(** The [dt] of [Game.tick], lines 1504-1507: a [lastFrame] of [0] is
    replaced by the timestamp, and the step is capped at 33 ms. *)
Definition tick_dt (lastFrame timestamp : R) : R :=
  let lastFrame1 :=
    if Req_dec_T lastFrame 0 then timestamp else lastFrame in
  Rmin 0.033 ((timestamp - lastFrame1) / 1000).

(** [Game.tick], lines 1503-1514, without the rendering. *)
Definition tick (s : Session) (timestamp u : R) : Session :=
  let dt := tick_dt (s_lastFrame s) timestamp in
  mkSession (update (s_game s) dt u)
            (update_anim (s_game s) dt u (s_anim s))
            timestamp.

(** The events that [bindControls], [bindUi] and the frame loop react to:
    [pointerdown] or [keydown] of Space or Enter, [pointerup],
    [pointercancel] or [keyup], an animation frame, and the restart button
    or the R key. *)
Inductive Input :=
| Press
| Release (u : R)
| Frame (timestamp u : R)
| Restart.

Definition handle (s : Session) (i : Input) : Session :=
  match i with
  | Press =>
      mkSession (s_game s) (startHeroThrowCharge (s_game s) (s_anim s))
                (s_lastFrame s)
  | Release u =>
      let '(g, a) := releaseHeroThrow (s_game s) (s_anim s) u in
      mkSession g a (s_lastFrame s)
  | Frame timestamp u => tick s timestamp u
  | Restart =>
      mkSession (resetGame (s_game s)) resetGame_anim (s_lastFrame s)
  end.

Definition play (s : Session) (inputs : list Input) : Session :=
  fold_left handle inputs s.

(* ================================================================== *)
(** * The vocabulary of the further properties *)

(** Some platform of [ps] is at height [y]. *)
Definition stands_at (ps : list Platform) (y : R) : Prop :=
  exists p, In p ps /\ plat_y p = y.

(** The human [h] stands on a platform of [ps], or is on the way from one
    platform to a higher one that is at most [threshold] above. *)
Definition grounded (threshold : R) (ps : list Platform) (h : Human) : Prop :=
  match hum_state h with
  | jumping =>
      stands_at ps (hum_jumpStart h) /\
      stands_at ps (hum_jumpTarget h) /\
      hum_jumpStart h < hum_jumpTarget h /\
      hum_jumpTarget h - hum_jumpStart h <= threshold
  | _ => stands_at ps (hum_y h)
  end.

● ● ● ● ●

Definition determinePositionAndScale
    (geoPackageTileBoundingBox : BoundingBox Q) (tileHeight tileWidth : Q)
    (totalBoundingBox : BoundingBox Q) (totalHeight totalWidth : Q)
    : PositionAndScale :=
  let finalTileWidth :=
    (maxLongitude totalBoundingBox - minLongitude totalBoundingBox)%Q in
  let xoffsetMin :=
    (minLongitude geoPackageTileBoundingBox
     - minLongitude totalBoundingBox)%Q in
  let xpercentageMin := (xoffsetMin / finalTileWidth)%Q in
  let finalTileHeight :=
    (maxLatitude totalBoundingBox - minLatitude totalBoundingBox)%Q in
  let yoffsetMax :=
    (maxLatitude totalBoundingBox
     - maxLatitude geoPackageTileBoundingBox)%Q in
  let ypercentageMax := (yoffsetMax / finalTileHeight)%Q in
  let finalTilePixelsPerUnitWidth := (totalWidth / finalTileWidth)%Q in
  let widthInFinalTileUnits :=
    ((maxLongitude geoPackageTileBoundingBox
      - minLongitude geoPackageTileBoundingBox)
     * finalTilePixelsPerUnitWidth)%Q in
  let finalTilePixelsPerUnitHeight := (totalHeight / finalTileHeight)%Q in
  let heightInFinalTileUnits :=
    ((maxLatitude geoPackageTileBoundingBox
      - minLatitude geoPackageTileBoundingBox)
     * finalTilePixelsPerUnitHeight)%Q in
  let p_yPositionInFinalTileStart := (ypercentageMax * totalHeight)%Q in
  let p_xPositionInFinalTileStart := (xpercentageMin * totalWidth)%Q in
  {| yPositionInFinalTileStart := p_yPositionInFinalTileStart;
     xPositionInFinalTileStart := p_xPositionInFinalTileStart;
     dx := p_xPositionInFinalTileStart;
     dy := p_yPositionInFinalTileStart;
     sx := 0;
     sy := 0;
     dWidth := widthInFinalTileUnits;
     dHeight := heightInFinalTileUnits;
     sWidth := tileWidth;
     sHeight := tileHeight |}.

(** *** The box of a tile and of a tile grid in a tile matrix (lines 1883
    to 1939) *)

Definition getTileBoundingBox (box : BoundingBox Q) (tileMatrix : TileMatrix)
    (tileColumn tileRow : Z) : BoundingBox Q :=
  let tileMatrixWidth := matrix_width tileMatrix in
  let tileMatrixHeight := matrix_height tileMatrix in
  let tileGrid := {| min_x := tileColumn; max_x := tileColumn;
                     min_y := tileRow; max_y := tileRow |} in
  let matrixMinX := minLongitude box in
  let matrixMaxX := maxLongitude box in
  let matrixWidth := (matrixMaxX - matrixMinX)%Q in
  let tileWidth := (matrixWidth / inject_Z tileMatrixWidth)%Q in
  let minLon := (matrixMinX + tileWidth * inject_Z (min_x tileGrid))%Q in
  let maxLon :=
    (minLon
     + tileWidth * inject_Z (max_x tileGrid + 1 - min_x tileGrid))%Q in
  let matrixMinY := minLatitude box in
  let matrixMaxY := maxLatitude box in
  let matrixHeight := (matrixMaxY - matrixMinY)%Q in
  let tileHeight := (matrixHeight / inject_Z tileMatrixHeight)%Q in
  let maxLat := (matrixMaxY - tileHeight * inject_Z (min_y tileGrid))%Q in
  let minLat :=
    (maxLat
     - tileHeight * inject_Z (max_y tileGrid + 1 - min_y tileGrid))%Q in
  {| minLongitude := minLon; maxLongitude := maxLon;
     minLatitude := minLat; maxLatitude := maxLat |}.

● ● ● ● ●

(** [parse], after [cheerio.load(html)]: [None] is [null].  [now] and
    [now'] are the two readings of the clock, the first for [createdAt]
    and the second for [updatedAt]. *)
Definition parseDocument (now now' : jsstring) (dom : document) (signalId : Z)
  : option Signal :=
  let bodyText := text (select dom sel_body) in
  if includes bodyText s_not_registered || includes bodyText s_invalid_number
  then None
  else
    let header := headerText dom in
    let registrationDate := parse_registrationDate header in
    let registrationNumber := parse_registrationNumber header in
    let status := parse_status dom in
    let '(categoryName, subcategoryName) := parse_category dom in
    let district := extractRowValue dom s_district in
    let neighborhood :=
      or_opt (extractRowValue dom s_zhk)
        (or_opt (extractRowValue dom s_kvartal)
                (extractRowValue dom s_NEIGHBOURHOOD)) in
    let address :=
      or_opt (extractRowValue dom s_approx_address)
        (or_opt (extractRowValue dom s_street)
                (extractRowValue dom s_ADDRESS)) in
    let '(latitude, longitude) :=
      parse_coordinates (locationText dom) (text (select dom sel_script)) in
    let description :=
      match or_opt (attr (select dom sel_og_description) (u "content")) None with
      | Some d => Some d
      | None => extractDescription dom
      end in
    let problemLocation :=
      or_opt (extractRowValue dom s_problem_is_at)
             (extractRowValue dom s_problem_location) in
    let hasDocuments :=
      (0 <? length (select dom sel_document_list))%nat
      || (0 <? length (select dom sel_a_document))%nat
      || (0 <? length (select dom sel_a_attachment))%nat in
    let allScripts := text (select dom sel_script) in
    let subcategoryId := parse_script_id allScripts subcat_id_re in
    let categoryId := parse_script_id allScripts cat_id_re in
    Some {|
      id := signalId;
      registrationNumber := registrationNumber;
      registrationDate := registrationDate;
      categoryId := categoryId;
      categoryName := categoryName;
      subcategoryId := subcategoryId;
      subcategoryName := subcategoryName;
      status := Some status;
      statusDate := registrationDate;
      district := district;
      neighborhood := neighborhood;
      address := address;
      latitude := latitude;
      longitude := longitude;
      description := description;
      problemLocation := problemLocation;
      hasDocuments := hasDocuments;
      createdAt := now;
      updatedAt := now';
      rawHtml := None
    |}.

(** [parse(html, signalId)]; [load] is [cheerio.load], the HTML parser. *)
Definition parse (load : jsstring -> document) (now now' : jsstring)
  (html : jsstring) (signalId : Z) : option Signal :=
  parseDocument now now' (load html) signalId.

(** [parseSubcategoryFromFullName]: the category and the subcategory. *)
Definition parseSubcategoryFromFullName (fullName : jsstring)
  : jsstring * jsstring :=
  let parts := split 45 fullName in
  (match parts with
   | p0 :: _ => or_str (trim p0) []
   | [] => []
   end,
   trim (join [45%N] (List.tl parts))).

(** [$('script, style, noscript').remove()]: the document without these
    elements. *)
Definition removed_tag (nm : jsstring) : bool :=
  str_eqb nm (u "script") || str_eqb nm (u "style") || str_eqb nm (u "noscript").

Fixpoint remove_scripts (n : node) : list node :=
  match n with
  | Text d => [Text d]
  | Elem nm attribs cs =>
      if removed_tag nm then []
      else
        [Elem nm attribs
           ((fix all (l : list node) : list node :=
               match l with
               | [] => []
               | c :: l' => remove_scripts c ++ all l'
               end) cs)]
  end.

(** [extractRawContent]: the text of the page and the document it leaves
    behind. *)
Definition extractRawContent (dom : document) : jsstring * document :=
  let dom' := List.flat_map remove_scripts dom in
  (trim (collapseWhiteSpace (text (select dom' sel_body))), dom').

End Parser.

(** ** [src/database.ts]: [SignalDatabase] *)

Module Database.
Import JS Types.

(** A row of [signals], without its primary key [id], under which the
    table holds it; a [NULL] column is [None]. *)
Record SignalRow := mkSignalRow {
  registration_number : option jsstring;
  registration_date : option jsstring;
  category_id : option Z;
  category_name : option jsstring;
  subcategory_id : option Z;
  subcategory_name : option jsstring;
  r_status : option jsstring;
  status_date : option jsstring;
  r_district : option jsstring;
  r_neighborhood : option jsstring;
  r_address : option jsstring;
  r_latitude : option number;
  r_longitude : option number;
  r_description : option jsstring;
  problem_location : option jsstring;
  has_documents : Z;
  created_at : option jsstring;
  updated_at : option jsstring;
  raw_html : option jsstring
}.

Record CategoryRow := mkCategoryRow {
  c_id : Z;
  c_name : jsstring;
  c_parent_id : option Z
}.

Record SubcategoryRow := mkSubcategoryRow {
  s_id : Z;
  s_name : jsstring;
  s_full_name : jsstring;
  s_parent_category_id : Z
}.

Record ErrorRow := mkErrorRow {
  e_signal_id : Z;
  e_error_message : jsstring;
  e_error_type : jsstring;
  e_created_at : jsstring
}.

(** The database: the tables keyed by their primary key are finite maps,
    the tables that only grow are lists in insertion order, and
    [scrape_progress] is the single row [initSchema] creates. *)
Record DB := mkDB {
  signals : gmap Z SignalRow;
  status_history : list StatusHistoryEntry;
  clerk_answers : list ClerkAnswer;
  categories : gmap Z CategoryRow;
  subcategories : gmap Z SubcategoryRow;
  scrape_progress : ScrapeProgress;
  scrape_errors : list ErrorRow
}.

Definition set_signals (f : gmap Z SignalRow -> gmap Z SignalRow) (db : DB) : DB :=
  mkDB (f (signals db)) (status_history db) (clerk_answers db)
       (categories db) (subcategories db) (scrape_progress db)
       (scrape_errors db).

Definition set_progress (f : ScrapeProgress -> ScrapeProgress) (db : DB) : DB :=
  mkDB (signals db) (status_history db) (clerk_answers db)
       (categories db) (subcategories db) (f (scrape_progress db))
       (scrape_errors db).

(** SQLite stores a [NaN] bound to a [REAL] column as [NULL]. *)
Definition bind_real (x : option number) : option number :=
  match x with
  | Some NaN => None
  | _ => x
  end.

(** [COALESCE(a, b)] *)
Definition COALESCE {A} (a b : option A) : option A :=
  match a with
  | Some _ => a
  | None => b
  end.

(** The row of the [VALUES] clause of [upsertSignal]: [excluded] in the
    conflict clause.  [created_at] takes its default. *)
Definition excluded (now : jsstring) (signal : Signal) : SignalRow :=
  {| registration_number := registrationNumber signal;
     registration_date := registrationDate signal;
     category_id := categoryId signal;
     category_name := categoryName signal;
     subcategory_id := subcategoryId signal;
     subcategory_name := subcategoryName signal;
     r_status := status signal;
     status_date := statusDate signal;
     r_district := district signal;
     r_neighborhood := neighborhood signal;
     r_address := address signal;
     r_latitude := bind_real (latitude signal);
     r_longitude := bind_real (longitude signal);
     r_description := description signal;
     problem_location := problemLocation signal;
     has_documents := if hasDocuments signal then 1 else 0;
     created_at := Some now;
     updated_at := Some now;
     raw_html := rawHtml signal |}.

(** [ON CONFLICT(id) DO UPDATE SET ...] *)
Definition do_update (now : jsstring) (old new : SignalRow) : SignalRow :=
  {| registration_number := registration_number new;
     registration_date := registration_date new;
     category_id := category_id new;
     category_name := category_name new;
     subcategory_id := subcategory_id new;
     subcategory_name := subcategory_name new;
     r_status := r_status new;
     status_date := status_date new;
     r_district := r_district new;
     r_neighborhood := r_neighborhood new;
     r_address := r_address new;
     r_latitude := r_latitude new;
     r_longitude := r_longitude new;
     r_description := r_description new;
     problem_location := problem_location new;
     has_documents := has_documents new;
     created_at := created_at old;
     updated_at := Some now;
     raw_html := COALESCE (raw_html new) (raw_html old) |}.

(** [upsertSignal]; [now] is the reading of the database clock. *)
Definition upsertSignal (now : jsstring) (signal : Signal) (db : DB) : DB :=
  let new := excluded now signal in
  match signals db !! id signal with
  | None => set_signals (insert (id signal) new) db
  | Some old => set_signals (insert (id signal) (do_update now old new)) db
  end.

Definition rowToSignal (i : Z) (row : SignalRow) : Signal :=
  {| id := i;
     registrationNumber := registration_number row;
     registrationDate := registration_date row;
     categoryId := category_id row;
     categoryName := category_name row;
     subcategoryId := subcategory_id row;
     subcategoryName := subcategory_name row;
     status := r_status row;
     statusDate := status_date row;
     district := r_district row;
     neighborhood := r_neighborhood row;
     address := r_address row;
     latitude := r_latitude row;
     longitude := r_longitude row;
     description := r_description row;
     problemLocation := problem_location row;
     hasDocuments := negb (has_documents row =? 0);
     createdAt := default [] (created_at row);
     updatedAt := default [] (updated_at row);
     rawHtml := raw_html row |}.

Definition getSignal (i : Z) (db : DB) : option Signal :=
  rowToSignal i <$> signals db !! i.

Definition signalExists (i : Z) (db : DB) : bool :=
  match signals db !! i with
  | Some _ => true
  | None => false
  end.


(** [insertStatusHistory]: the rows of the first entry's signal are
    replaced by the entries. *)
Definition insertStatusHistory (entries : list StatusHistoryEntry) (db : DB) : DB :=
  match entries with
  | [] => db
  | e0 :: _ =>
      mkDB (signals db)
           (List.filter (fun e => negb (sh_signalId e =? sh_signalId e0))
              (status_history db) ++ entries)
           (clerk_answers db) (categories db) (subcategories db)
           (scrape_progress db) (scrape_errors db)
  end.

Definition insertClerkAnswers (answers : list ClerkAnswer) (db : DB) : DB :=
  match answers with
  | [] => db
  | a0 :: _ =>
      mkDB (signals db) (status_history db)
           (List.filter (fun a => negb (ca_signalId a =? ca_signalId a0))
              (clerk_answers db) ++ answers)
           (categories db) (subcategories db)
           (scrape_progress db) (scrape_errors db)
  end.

● ● ● ● ●

Produce a word-for-word copy of everything above from the line holding "subcategory_name := subcategoryName" down to the line holding "r_latitude := r_latitude new;", with both of those lines kept.

Final answer >>
     subcategory_name := subcategoryName signal;
     r_status := status signal;
     status_date := statusDate signal;
     r_district := district signal;
     r_neighborhood := neighborhood signal;
     r_address := address signal;
     r_latitude := bind_real (latitude signal);
     r_longitude := bind_real (longitude signal);
     r_description := description signal;
     problem_location := problemLocation signal;
     has_documents := if hasDocuments signal then 1 else 0;
     created_at := Some now;
     updated_at := Some now;
     raw_html := rawHtml signal |}.

(** [ON CONFLICT(id) DO UPDATE SET ...] *)
Definition do_update (now : jsstring) (old new : SignalRow) : SignalRow :=
  {| registration_number := registration_number new;
     registration_date := registration_date new;
     category_id := category_id new;
     category_name := category_name new;
     subcategory_id := subcategory_id new;
     subcategory_name := subcategory_name new;
     r_status := r_status new;
     status_date := status_date new;
     r_district := r_district new;
     r_neighborhood := r_neighborhood new;
     r_address := r_address new;
     r_latitude := r_latitude new;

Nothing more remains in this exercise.